IB. 2011. Kosten rentederivaat aan te merken als kosten van een eigenwoningschuld?

Eiser sluit gelijk met het verkrijgen van een geldlening voor de eigen woning met de bank een rentederivatencontract af. Door de dalende euribor-rente moet eiser op grond van dit contract betalingen aan de bank doen. De rechtbank is van oordeel dat geen sprake is van kosten van een geldlening met betrekking tot de eigen woning omdat het derivaat een zelfstandig vermogensrecht is en onvoldoende verband houdt met de aangegane woningfinanciering. Het derivaat is vrijwillig aangegaan, heeft een afwijkende looptijd en een lagere “hoofdsom” ten opzichte van de geldlening voor de woning. Tevens acht de rechtbank van belang dat bij verhoging van de woningfinanciering in verband met aankoop van een nieuwe woning, het derivaat ook niet is aangepast. Ook oordeelt de rechtbank dat eiser het derivaat niet tot zijn ondernemingsvermogen mag rekenen vanwege het ontbreken van een bijzondere omstandigheid.

Uitspraak

Zittingsplaats Arnhem

Belastingrecht

zaaknummer: AWB 15/335

in de zaak tussen

(gemachtigde: drs. [gemachtigde] RB),

en

Procesverloop

Verweerder heeft aan eiser voor het jaar 2011 een aanslag (aanslagnummer [000] .H.16.01) inkomstenbelasting/premie volksverzekeringen (hierna: IB/PVV) opgelegd, berekend naar een belastbaar inkomen uit werk en woning van € 72.647. Tevens is bij beschikking € 467 aan heffingsrente in rekening gebracht.

Verweerder heeft bij uitspraak op bezwaar van 10 december 2014 de aanslag en de beschikking heffingsrente gehandhaafd.

Eiser heeft daartegen bij fax van 20 januari 2015, ontvangen door de rechtbank op dezelfde dag, beroep ingesteld.

Verweerder heeft de op de zaak betrekking hebbende stukken overgelegd en een verweerschrift ingediend.

Het onderzoek ter zitting heeft plaatsgevonden op 19 november 2015. Namens eiser is verschenen zijn gemachtigde. Namens verweerder zijn verschenen [gemachtigde] en [A] .

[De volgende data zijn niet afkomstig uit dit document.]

Lemma forest_exists m : forall e l ks, anc e l -> rooted V e -> alive v e -> (fuel_of v - length l < m)%nat -> kids_of e ks -> exists ys, forest ks ys.
Proof.
  induction m as [|m IH]; intros e l ks Hl Hr Ha Hm Hk; [lia|]. destruct Hk as (_ & _ & _ & _ & Hin).
  assert (Hrow : forall row, (forall k, k ∈ row -> k ∈ ks) -> exists ys, forest row ys); [|by apply Hrow].
  induction row as [|k row IHrow]; intros Hsub; [exists []; constructor|].
  destruct IHrow as [rest Hrest]; [intros x Hx; apply Hsub; by right|].
  destruct (proj1 (Hin k)) as [Hka Hkp]; [apply Hsub; left|]. destruct (kids_exist k Hka) as [ks' Hk'].
  assert (Hen : v_parent V k <> NIL) by (rewrite Hkp; intros ->; by apply view_nil, in_live).
  assert (Hkr : rooted V k) by (apply rooted_step; [done|by rewrite Hkp]).
  assert (Hkl : anc k (k :: l)) by (apply anc_up; [done|by rewrite Hkp]).
  pose proof (anc_fits k (k :: l) Hkl Hkr Hka) as Hfit. simpl in Hfit.
  destruct (IH k (k :: l) ks' Hkl Hkr Hka) as [bx Hbx]; [simpl; lia|done|].
  exists (k :: bx ++ rest). by econstructor.
Qed.

(** The way down to a descendant starts at a child. *)
Lemma below_first x z : alive v x -> alive v z -> below V x z -> exists k, alive v k /\ v_parent V k = x /\ at_or_under V k z.
Proof.
  intros Hx Hz [n Hn]. revert Hz. induction Hn as [z Hp E|n z Hp Hu IH]; intros Hz; [exists z; split_and!; [done|done|by left]|].
  destruct (view_parent z) as [?|Hpz%in_live]; [by apply in_live|done|]. destruct (IH Hpz) as (k & Hk & Hkp & Hat).
  exists k. split_and!; [done|done|]. right. apply below_up; [done|]. destruct Hat; auto.
Qed.

Lemma under_child_of x k z : alive v x -> v_parent V k = x -> at_or_under V k z -> below V x z.
Proof.
  intros Hx Hk Hat. assert (Hn : v_parent V k <> NIL) by (rewrite Hk; intros ->; by apply view_nil, in_live).
  assert (Hb : below V x k) by (exists 1%nat; by constructor). destruct Hat as [->|Hz]; [done|]. by eapply below_trans.
Qed.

Eiser heeft ter zitting een pleitnota voorgedragen en exemplaren daarvan overgelegd aan de rechtbank en aan de wederpartij.

Overwegingen

Feiten 1. Eiser heeft in april 2008 een Kredietovereenkomst gesloten met ABN AMRO Bank N.V. (hierna: de bank) voor een totaalbedrag van € 970.000. Het krediet bestaat uit een rekening-courantkrediet (€ 75.000), een 10-jarige Euribor lening (€ 390.000), een 25-jarige Euribor lening (€ 210.000), een 10-jarig Euribor borgstellingskrediet (€ 195.000) en een 12-jarig Euribor borgstellingskrediet (€ 100.000). De kredieten worden hierna gezamenlijk aangeduid als de geldlening. De rente op het rekening-courantkrediet bedraagt ten tijde van het afsluiten 7,4% en op de overige kredieten 5,2% (1-maands Euribor + opslag 1 punt). De geldlening dient ter financiering van de onderneming van eiser (hoveniersbedrijf) en de tot het privévermogen behorende eigen woning van eiser en zijn echtgenote.

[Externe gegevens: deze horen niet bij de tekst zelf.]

(* ===== verification/Page.v ===== *)
(** The page of a query by the candidate path: [page_refs] without its fast
    paths, [order], [entry_key], [path_keys], [files_size] and [build_hits], from
    [crates/goz-core/src/query/engine.rs]. *)

From stdpp Require Import gmap.
From stdpp Require Import base option list sets sorting.
From Stdlib Require Import NArith ZArith Lia.
From S2P Require Import Prelude Types Wtf8 Fold Text Dates Budget Wildcard Query NameStore NameOrder Prefilter Compiled Volume FolderPaths TopK Engine FolderRank FolderTree NameLevel NameRows TopRows VolumeNew EngineView.

Inductive Stopped := stopped.

Record HitRef := { h_idx : N; h_frn : N }.
Record RefOutcome := { total : N; refs : list HitRef; total_size : option N }.
Record QueryHit := { qh_idx : N; qh_path : list N; qh_is_dir : bool; qh_size : option N; qh_mtime : option Z }.

Section page.
Context `{Unicode} {E : Env} {M : Memchr} {Sel : Select} {Srt : SortUnstable} {P : Pool}.
Context (V : IndexView).

(** [path_keys]: the parent folder's rank over the name's rank key. *)
Definition path_keys (idxs : list N) : option (list Candidate) :=
  ranks ← folder_ranks V (v_parent V <$> idxs);
  Some (zip_with (fun idx rank => {| c_idx := idx;
    c_key := N.lor (N.shiftl rank 32) (N.min (v_rank_key V (v_name_id V idx)) u32_max) |}) idxs ranks).

(** [order], before [order_top]: the candidates with their keys. *)
Definition with_keys (sort : SortSpec) (idxs : list N) : option (list Candidate) :=
  match key sort with
  | Path => path_keys idxs
  | _ => Some ((fun idx => {| c_idx := idx; c_key := entry_key V sort idx |}) <$> idxs)
  end.

Definition order (sort : SortSpec) (idxs : list N) (stop : nat) : option (list Candidate) :=
  cands ← with_keys sort idxs;
  Some (order_top (cmp_candidate (fun idx => v_folded V (v_name_id V idx)) sort) cands stop).

Definition hit_ref (idx : N) : HitRef := {| h_idx := idx; h_frn := v_frn V idx |}.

2. In deze Kredietovereenkomst is onder meer het volgende opgenomen:

OTC-derivaten

- ABN AMRO is bereid om, tot wederopzegging, aan de Kredietnemer, hierna ook te noemen: “Cliënt”, de mogelijkheid te geven om derivatentransacties aan te gaan. Dit betekent niet dat ABN AMRO verplicht is om een transactie met de Cliënt aan te gaan. ABN AMRO heeft het recht om elke transactie afzonderlijk te beoordelen.

(…)- In aanvulling op artikel 8 van de Algemene Bepalingen Derivatentransacties mei 2001 zal gelden dat ABN AMRO, zonder dat enige sommatie of ingebrekestelling vereist zal zijn, eveneens één of meerdere lopende transacties onmiddellijk en in zijn geheel kan beëindigen en alles wat door de Cliënt uit hoofde daarvan, al dan niet opeisbaar of onder voorwaarde, is verschuldigd, onmiddellijk in zijn geheel tussentijds kan opeisen, indien en zodra de kredietfaciliteit bij ABN AMRO wordt beëindigd.”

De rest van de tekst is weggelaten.